◆ Supplied information ◆
------------------------------------

(** [allowed env p e]: event [e] is legal in phase [p].  The submission
    comes first and once; a poll passes on the handle last received, which
    is not done; the download takes the link of the handle last received,
    which is done; nothing is called once the download was issued or a
    call failed. *)
Definition allowed (env : Env) (p : Phase) (e : Event) : Prop :=
  match e, p with
  | GenerateVideos _ _, Idle => True
  | GenerateVideos _ _, _ => False
  | GetVideosOperation op _, Holding cur => op = cur /\ done cur = false
  | GetVideosOperation _ _, _ => False
  | Fetch url _, Holding cur =>
      done cur = true /\
      url = (interpolate (downloadLink cur) ++ "&key="
               ++ interpolate (API_KEY env))%string
  | Fetch _ _, _ => False
  | _, _ => True
  end.

Fixpoint ordered (env : Env) (p : Phase) (t : list Event) : Prop :=
  match t with
  | [] => True
  | e :: t' => allowed env p e /\ ordered env (advance p e) t'
  end.

(** The completed operation carries no usable link: some part of
    [response.generatedVideos[0].video.uri] is absent, the list is empty,
    or the link is the empty string. *)
Inductive NoPlayableReference (operation : Operation) : Prop :=
| no_response :
    response operation = None -> NoPlayableReference operation
| no_list r :
    response operation = Some r -> generatedVideos r = None ->
    NoPlayableReference operation
| empty_list r :
    response operation = Some r -> generatedVideos r = Some [] ->
    NoPlayableReference operation
| no_video r v vs :
    response operation = Some r -> generatedVideos r = Some (v :: vs) ->
    video v = None -> NoPlayableReference operation
| no_uri r v vs vd :
    response operation = Some r -> generatedVideos r = Some (v :: vs) ->
    video v = Some vd -> uri vd = None -> NoPlayableReference operation
| empty_uri r v vs vd :
    response operation = Some r -> generatedVideos r = Some (v :: vs) ->
    video v = Some vd -> uri vd = Some EmptyString ->
    NoPlayableReference operation.

(** The message of [e], if it has one, does not contain [sub]. *)
Definition lacks (e : JsError) (sub : string) : Prop :=
  forall m, message e = Some m -> includes m sub = false.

------------------------------------

◆ Work request ◆
Exactly the lines from the one with "url = (interpolate" through the end of the entries, both included, should be written out, and no others.

◆ Solution to this task ◆
      url = (interpolate (downloadLink cur) ++ "&key="
               ++ interpolate (API_KEY env))%string
  | Fetch _ _, _ => False
  | _, _ => True
  end.

Fixpoint ordered (env : Env) (p : Phase) (t : list Event) : Prop :=
  match t with
  | [] => True
  | e :: t' => allowed env p e /\ ordered env (advance p e) t'
  end.

(** The completed operation carries no usable link: some part of
    [response.generatedVideos[0].video.uri] is absent, the list is empty,
    or the link is the empty string. *)
Inductive NoPlayableReference (operation : Operation) : Prop :=
| no_response :
    response operation = None -> NoPlayableReference operation
| no_list r :
    response operation = Some r -> generatedVideos r = None ->
    NoPlayableReference operation
| empty_list r :
    response operation = Some r -> generatedVideos r = Some [] ->
    NoPlayableReference operation
| no_video r v vs :
    response operation = Some r -> generatedVideos r = Some (v :: vs) ->
    video v = None -> NoPlayableReference operation
| no_uri r v vs vd :
    response operation = Some r -> generatedVideos r = Some (v :: vs) ->
    video v = Some vd -> uri vd = None -> NoPlayableReference operation
| empty_uri r v vs vd :
    response operation = Some r -> generatedVideos r = Some (v :: vs) ->
    video v = Some vd -> uri vd = Some EmptyString ->
    NoPlayableReference operation.

(** The message of [e], if it has one, does not contain [sub]. *)
Definition lacks (e : JsError) (sub : string) : Prop :=
  forall m, message e = Some m -> includes m sub = false.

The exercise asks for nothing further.